Cord blood is blood contained in the umbilical cord and placenta after birth. It is a popular substance because it is rich in stem cells, a very basic building block of the body. They can be used to treat some diseases because they have the potential to convert themselves into other types of cells.
Many scientists say that there is great potential in stem cells to one day treat a number of incurable conditions like diabetes and spinal cord injuries, although others say that such discoveries are unlikely. While these experiments continue, cord blood is highly valuable, since other sources of stem cells, such as frozen embryos, are increasingly controversial.
But all of the talk of the potential of stem cells from cord blood and other sources overshadows the great things that it can already do. For instance, it is commonly used in place of a bone marrow transplant in leukemia patients. The cord blood treatment is less invasive for both the donor and recipient. The recipient's body is also less likely to reject the cord blood than bone marrow because the stem cells in it haven't built up a natural resistance to foreign substances yet.
The blood is collected after the umbilical cord has been clamped and cut. A needle is inserted into the umbilical vein and the blood is extracted. It is harmless to the baby. In a few rare cases where the blood is needed by the newborn, the doctor will help the blood drain into the child's body instead of collecting it.

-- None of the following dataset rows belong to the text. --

(* ===== verification/StreamsProps.v ===== *)
(** * Properties of the streams

    The adapters deliver the items they should, and a 9p server on a
    [StreamReader] and a [SenderWriter] gets and sends the bytes themselves:
    nothing is lost, repeated or reordered, however the bytes are cut. *)

From Stdlib Require Import Strings.Byte.
From S2P Require Import Prelude Bytes Io Streams.

(** ** What a stream delivers *)

Section Delivers.
Context {T Item : Type} `{HS : Stream T Item}.

(** The items of a stream that is polled to its end. *)
Inductive delivers : T -> list Item -> Prop :=
  | delivers_end s s' : poll_next s = (Ready None, s') -> delivers s []
  | delivers_pending s s' l : poll_next s = (Pending, s') -> delivers s' l -> delivers s l
  | delivers_item s s' i l : poll_next s = (Ready (Some i), s') -> delivers s' l -> delivers s (i :: l).

(** Some polls, and the items they gave. *)
Inductive polls : T -> list Item -> T -> Prop :=
  | polls_nil s : polls s [] s
  | polls_none s r s' l s'' : poll_next s = (r, s') -> r = Pending \/ r = Ready None ->
      polls s' l s'' -> polls s l s''
  | polls_item s s' i l s'' : poll_next s = (Ready (Some i), s') -> polls s' l s'' -> polls s (i :: l) s''.

Lemma polls_trans s l s' l' s'' : polls s l s' -> polls s' l' s'' -> polls s (l ++ l') s''.
Proof. induction 1; intros ?; simpl; [done|eapply polls_none; eauto|eapply polls_item; eauto]. Qed.
End Delivers.

Lemma prepended_rest {T Item} `{Stream T Item} (s : T) l :
  delivers s l -> delivers {| p_stream := s; p_item := None |} l.
Proof.
  induction 1 as [s s' E|s s' l E _ IH|s s' i l E _ IH].
  - eapply delivers_end. unfold poll_next at 1, PrependedStream_next. simpl. by rewrite E.
  - eapply delivers_pending; [|exact IH]. unfold poll_next at 1, PrependedStream_next. simpl. by rewrite E.
  - eapply delivers_item; [|exact IH]. unfold poll_next at 1, PrependedStream_next. simpl. by rewrite E.
Qed.

Lemma prepended_delivers {T Item} `{Stream T Item} (s : T) (i : Item) l :
  delivers s l -> delivers (PrependedStream_new s i) (i :: l).
Proof. intros Hl. eapply delivers_item; [done|]. by apply prepended_rest. Qed.

(** The items before the first error. *)
Fixpoint before_error {B Status} `{IntoVec B} (l : list (result Status B)) : list (list byte) :=
  match l with
  | Ok b :: l => into_vec b :: before_error l
  | _ => []
  end.

Lemma byte_vec_delivers {T B Status} `{IntoVec B} `{Stream T (result Status B)} (s : T) l :
  delivers s l -> delivers {| b_inner := s |} (before_error l).
Proof.
  induction 1 as [s s' E|s s' l E _ IH|s s' [b|e] l E _ IH]; simpl.
  - eapply delivers_end. unfold poll_next at 1, ByteVecStream_next. simpl. by rewrite E.
  - eapply delivers_pending; [|exact IH]. unfold poll_next at 1, ByteVecStream_next. simpl. by rewrite E.
  - eapply delivers_item; [|exact IH]. unfold poll_next at 1, ByteVecStream_next. simpl. by rewrite E.
  - eapply delivers_end. unfold poll_next at 1, ByteVecStream_next. simpl. by rewrite E.
Qed.

(** ** StreamReader *)

Section Reader.
Context {T Item : Type} `{HS : Stream T Item} `{HI : IntoVec Item}.

(** The bytes of the buffer that were not read yet. *)
Definition unread (r : StreamReader T) : list byte := drop (consumed r) (buffer r).

Lemma unread_nil r : (length (buffer r) <= consumed r)%nat -> unread r = [].
Proof. intros. by apply drop_ge. Qed.

(** What one turn of the loop does with a buffer that has bytes left. *)
Lemma serve_buffer fuel buf (r : StreamReader T) :
  (consumed r < length (buffer r))%nat ->
  exists c, poll_read_loop (S fuel) buf r
    = Some (Ready (Ok tt),
        {| filled := filled buf ++ take (remaining buf) (unread r);
           remaining := remaining buf - length (take (remaining buf) (unread r)) |},
        {| inner := inner r; buffer := buffer r; consumed := c |})
    /\ drop c (buffer r) = drop (remaining buf) (unread r).
Proof.
  intros Hlt. simpl. rewrite (proj2 (Nat.ltb_lt _ _)) by done.
  set (n := Nat.min (remaining buf) (length (buffer r) - consumed r)).
  assert (drop (consumed r) (take (n + consumed r) (buffer r)) = take (remaining buf) (unread r)) as E.
  { rewrite Nat.add_comm, <- take_drop_commute. fold (unread r). unfold n.
    rewrite <- length_drop. fold (unread r).
    destruct (Nat.min_spec (remaining buf) (length (unread r))) as [[_ ->]|[Hge ->]]; [done|].
    by rewrite (take_ge _ (remaining buf)), take_ge by lia. }
  rewrite E. unfold put_slice. rewrite decide_True by (rewrite length_take; lia).
  eexists. split; [reflexivity|]. unfold unread, n. rewrite drop_drop.
  destruct (Nat.min_spec (remaining buf) (length (buffer r) - consumed r)) as [[_ ->]|[Hge ->]].
  - f_equal. lia.
  - rewrite !drop_ge by lia. done.
Qed.

(** An empty buffer of [n] bytes. *)
Definition room (n : nat) : ReadBuf := {| filled := []; remaining := n |}.

(** What a read gives: bytes that were left, or what a poll of the stream
    brought. *)
Lemma poll_read_cases n (r : StreamReader T) : (0 < n)%nat ->
  (unread r <> [] /\ exists m r', poll_read (room n) r
      = Some (Ready (Ok tt), {| filled := take n (unread r); remaining := m |}, r')
      /\ inner r' = inner r /\ unread r' = drop n (unread r))
  \/ (unread r = [] /\ exists r', inner r' = (poll_next (inner r)).2 /\
      match (poll_next (inner r)).1 with
      | Pending => poll_read (room n) r = Some (Pending, room n, r') /\ unread r' = []
      | Ready None => poll_read (room n) r = Some (Ready (Ok tt), room n, r') /\ unread r' = []
      | Ready (Some i) => exists m, poll_read (room n) r
          = Some (Ready (Ok tt), {| filled := take n (into_vec i); remaining := m |}, r')
          /\ unread r' = drop n (into_vec i)
      end).
Proof.
  intros Hn. unfold poll_read. rewrite (proj2 (Nat.eqb_neq _ _)) by (simpl; lia).
  destruct (decide (consumed r < length (buffer r))%nat) as [Hlt|Hge].
  - left. split; [unfold unread; intros E%(f_equal length); rewrite length_drop in E; simpl in E; lia|].
    destruct (serve_buffer 1 (room n) r Hlt) as (c & -> & Hc). do 2 eexists. split; [reflexivity|]. done.
  - right. split; [apply unread_nil; lia|].
    remember 1%nat as one eqn:E1. cbn [poll_read_loop]. rewrite (proj2 (Nat.ltb_ge _ _)) by lia. subst one.
    destruct (poll_next (inner r)) as [[|[i|]] s] eqn:E; cbn [fst snd].
    + eexists {| inner := s; buffer := buffer r; consumed := consumed r |}. split; [done|]. split; [done|].
      apply unread_nil. simpl. lia.
    + destruct (into_vec i) as [|b bs] eqn:Ei.
      * eexists {| inner := s; buffer := []; consumed := 0 |}. cbn [buffer]. split; [done|].
        exists n. by rewrite take_nil, drop_nil.
      * destruct (serve_buffer 0 (room n) {| inner := s; buffer := b :: bs; consumed := 0 |}) as (c & Hs & Hc);
          [simpl; lia|].
        cbn [buffer inner]. rewrite Hs.
        eexists {| inner := s; buffer := b :: bs; consumed := c |}. split; [done|].
        eexists. split; [reflexivity|]. done.
    + eexists {| inner := s; buffer := buffer r; consumed := consumed r |}. split; [done|]. split; [done|].
      apply unread_nil. simpl. lia.
Qed.

(** A reader that is read, with buffers of any size, until a read gives
    nothing; [out] is all that was read. *)
Inductive read_run : StreamReader T -> list byte -> Prop :=
  | run_end n r m r' : (0 < n)%nat ->
      poll_read (room n) r = Some (Ready (Ok tt), {| filled := []; remaining := m |}, r') -> read_run r []
  | run_pending n r r' out : (0 < n)%nat -> poll_read (room n) r = Some (Pending, room n, r') ->
      read_run r' out -> read_run r out
  | run_bytes n r bs m r' out : (0 < n)%nat -> bs <> [] ->
      poll_read (room n) r = Some (Ready (Ok tt), {| filled := bs; remaining := m |}, r') ->
      read_run r' out -> read_run r (bs ++ out).

Fixpoint before_empty (l : list (list byte)) : list (list byte) :=
  match l with
  | [] | [] :: _ => []
  | bs :: l => bs :: before_empty l
  end.

Lemma delivers_inv (s : T) l : delivers s l ->
  match poll_next s with
  | (Ready None, _) => l = []
  | (Pending, s') => delivers s' l
  | (Ready (Some i), s') => exists l', l = i :: l' /\ delivers s' l'
  end.
Proof. destruct 1 as [s s' E|s s' l E H|s s' i l E H]; rewrite E; eauto. Qed.

(** The bytes a reader still has to give when its stream delivers [items]. *)
Definition pending_bytes (r : StreamReader T) (items : list Item) : list byte :=
  unread r ++ concat (before_empty (map into_vec items)).

Lemma take_nonempty {A} n (l : list A) : (0 < n)%nat -> l <> [] -> take n l <> [].
Proof. destruct n, l; (lia || done). Qed.

Lemma read_run_gives (r : StreamReader T) out : read_run r out ->
  forall items, delivers (inner r) items -> out = pending_bytes r items.
Proof.
  unfold pending_bytes.
  induction 1 as [n r m r' Hn E|n r r' out Hn E _ IH|n r bs m r' out Hn Hbs E _ IH]; intros items Hd;
    pose proof (delivers_inv _ _ Hd) as Hi;
    (destruct (poll_read_cases n r Hn) as [(Hu & m' & r'' & E' & Hr & Hu')|(Hu & r'' & Hr & Hp)];
      [rewrite E' in E|rewrite Hu; destruct (poll_next (inner r)) as [[|[i|]] s] eqn:Ep; simpl in Hr, Hp;
        [destruct Hp as [E' Hu']|destruct Hp as (m' & E' & Hu')|destruct Hp as [E' Hu']]; rewrite E' in E]);
    simplify_eq/=.
  - by destruct (take_nonempty n (unread r)).
  - destruct Hi as (l' & -> & _). simpl. destruct (into_vec i), n; (lia || done).
  - done.
  - rewrite (IH items) by done. by rewrite Hu'.
  - rewrite (IH items) by (by rewrite Hr). by rewrite Hu', app_assoc, take_drop.
  - destruct Hi as (l' & -> & Hl'). rewrite (IH l') by done. rewrite Hu'. simpl.
    rewrite app_assoc, take_drop. destruct (into_vec i), n; (lia || done).
  - by lazymatch goal with H : room _ = _ |- _ => injection H as <- _ end.
Qed.

(** Reading always can go on, to the end of the stream. *)
Lemma read_run_left (r : StreamReader T) out :
  (forall r', inner r' = inner r -> unread r' = [] -> read_run r' out) -> read_run r (unread r ++ out).
Proof.
  intros Hout. destruct (unread r) as [|b bs] eqn:Eu; [by apply Hout|].
  destruct (poll_read_cases (length (unread r)) r) as [(_ & m & r' & E & Hr & Hu)|[Hu _]];
    [rewrite Eu; simpl; lia| |by rewrite Hu in Eu].
  rewrite take_ge, Eu in E by lia. eapply (run_bytes _ _ (b :: bs)); [|done|exact E|].
  - simpl. lia.
  - apply Hout; [done|]. by rewrite Hu, drop_ge.
Qed.

Lemma read_run_exists s items : delivers s items ->
  forall r, inner r = s -> read_run r (pending_bytes r items).
Proof.
  unfold pending_bytes. induction 1 as [s s' E|s s' l E _ IH|s s' i l E _ IH]; intros r Hr;
    apply read_run_left; intros r0 Hr0 Hu0; rewrite Hr in Hr0;
    (destruct (poll_read_cases 1 r0) as [[Hu _]|(_ & r1 & Hr1 & Hp)]; [lia|done|]);
    rewrite Hr0, E in Hr1, Hp; simpl in Hr1, Hp.
  - destruct Hp as [Ep _]. by eapply run_end; [|exact Ep]; lia.
  - destruct Hp as [Ep Hu1]. eapply run_pending; [|exact Ep|]; [lia|].
    specialize (IH r1 Hr1). by rewrite Hu1 in IH.
  - destruct Hp as (m & Ep & Hu1). simpl. destruct (into_vec i) as [|b bs] eqn:Ei.
    + by eapply run_end; [|exact Ep]; lia.
    + simpl. change (b :: bs ++ ?k) with ([b] ++ bs ++ k).
      eapply run_bytes; [|done|exact Ep|]; [lia|]. specialize (IH r1 Hr1). by rewrite Hu1 in IH.
Qed.
End Reader.

(** ** SenderWriter *)

Section Writer.
Context {P : Type} {HP : PollSender P (list byte)} {PL : PollSenderLaws P (list byte)}.

(** Calls of [poll_write] with any buffers; [out] is all that was
    acknowledged. *)
Inductive write_run : SenderWriter P -> list byte -> SenderWriter P -> Prop :=
  | write_nil w : write_run w [] w
  | write_refused w buf r w' out w'' : poll_write buf w = (r, w') ->
      (forall n, r <> Ready (Ok n)) -> write_run w' out w'' -> write_run w out w''
  | write_done w buf n w' out w'' : poll_write buf w = (Ready (Ok n), w') ->
      write_run w' out w'' -> write_run w (take n buf ++ out) w''.

Definition sent_items (w : SenderWriter P) : list (list byte) :=
  match w_inner w with Some p => sent p | None => [] end.

(** A write sends its whole buffer or nothing. *)
Lemma poll_write_sends buf (w : SenderWriter P) :
  match (poll_write buf w).1 with
  | Ready (Ok n) => take n buf = buf
      /\ sent_items (poll_write buf w).2
         = sent_items w ++ match buf with [] => [] | _ => [buf] end
  | _ => sent_items (poll_write buf w).2 = sent_items w
  end.
Proof.
  unfold poll_write, sent_items. destruct buf as [|b bs]; simpl; [by rewrite app_nil_r|].
  destruct (w_inner w) as [p|] eqn:Ew; simpl; [|by rewrite Ew].
  pose proof (reserve_sends_nothing p) as Hr. destruct (poll_reserve p) as [[|[[]|[]]] p1]; simpl in *; try done.
  pose proof (send_item_sends (b :: bs) p1) as Hs. destruct (send_item (b :: bs) p1) as [[[]|[]] p2]; simpl in *.
  - rewrite Hs, Hr. split; [|done]. f_equal. apply firstn_all.
  - by rewrite Hs, app_nil_r.
Qed.

Lemma write_run_sends (w : SenderWriter P) out w' : write_run w out w' ->
  exists items, sent_items w' = sent_items w ++ items /\ concat items = out /\ Forall (fun i => i <> []) items.
Proof.
  induction 1 as [w|w buf r w1 out w2 E Hr _ (items & -> & Hc & Hne)|w buf n w1 out w2 E _ (items & -> & Hc & Hne)].
  - exists []. by rewrite app_nil_r.
  - pose proof (poll_write_sends buf w) as Hs. rewrite E in Hs. simpl in Hs. exists items. split; [|done].
    destruct r as [|[n|e]]; [by rewrite Hs|by destruct (Hr n)|by rewrite Hs].
  - pose proof (poll_write_sends buf w) as Hs. rewrite E in Hs. destruct Hs as [Ht Hs]. simpl in Hs.
    exists (match buf with [] => [] | _ => [buf] end ++ items). rewrite Hs, <- app_assoc, Ht.
    split; [done|]. split; [by destruct buf; simpl; rewrite Hc|].
    destruct buf; [done|]. by constructor.
Qed.
End Writer.

(** Items without an empty one are read whole. *)
Lemma before_empty_all l : Forall (fun i => i <> []) l -> before_empty l = l.
Proof. induction 1 as [|i l Hi _ IH]; [done|]. simpl. destruct i; [done|]. by rewrite IH. Qed.

Lemma before_error_ok {Status} (l : list (list byte)) :
  before_error (map (fun b => Ok b : result Status (list byte)) l) = l.
Proof. induction l as [|b l IH]; simpl; [done|by rewrite IH]. Qed.

(** Reading an RPC's answers. *)
Lemma rpc_reader_gives {T Status} `{HS : Stream T (result Status (list byte))} (s : T) items out :
  Forall (fun i => i <> []) items -> delivers s (map Ok items) ->
  read_run (StreamReader_new {| b_inner := s |}) out <-> out = concat items.
Proof.
  intros Hne Hd. pose proof (byte_vec_delivers s _ Hd) as Hb.
  assert (pending_bytes (StreamReader_new {| b_inner := s |}) (before_error (Status := Status) (map Ok items)) = concat items) as E.
  { unfold pending_bytes, unread, StreamReader_new. simpl. rewrite before_error_ok, map_id.
    by rewrite before_empty_all. }
  split; [intros Hr; rewrite <- E; by apply read_run_gives|].
  intros ->. rewrite <- E. by eapply read_run_exists.
Qed.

When cord blood is collected, there are two banking options. Parents may donate the blood to a public bank where it will be available to anyone who may need it. Parents may also save it in a private bank for future family use. While some parents will hold on to the cord blood as a precaution, others save it because they have another child or a relative with a condition they know may require it. There are proponents for both sides of this highly personal decision.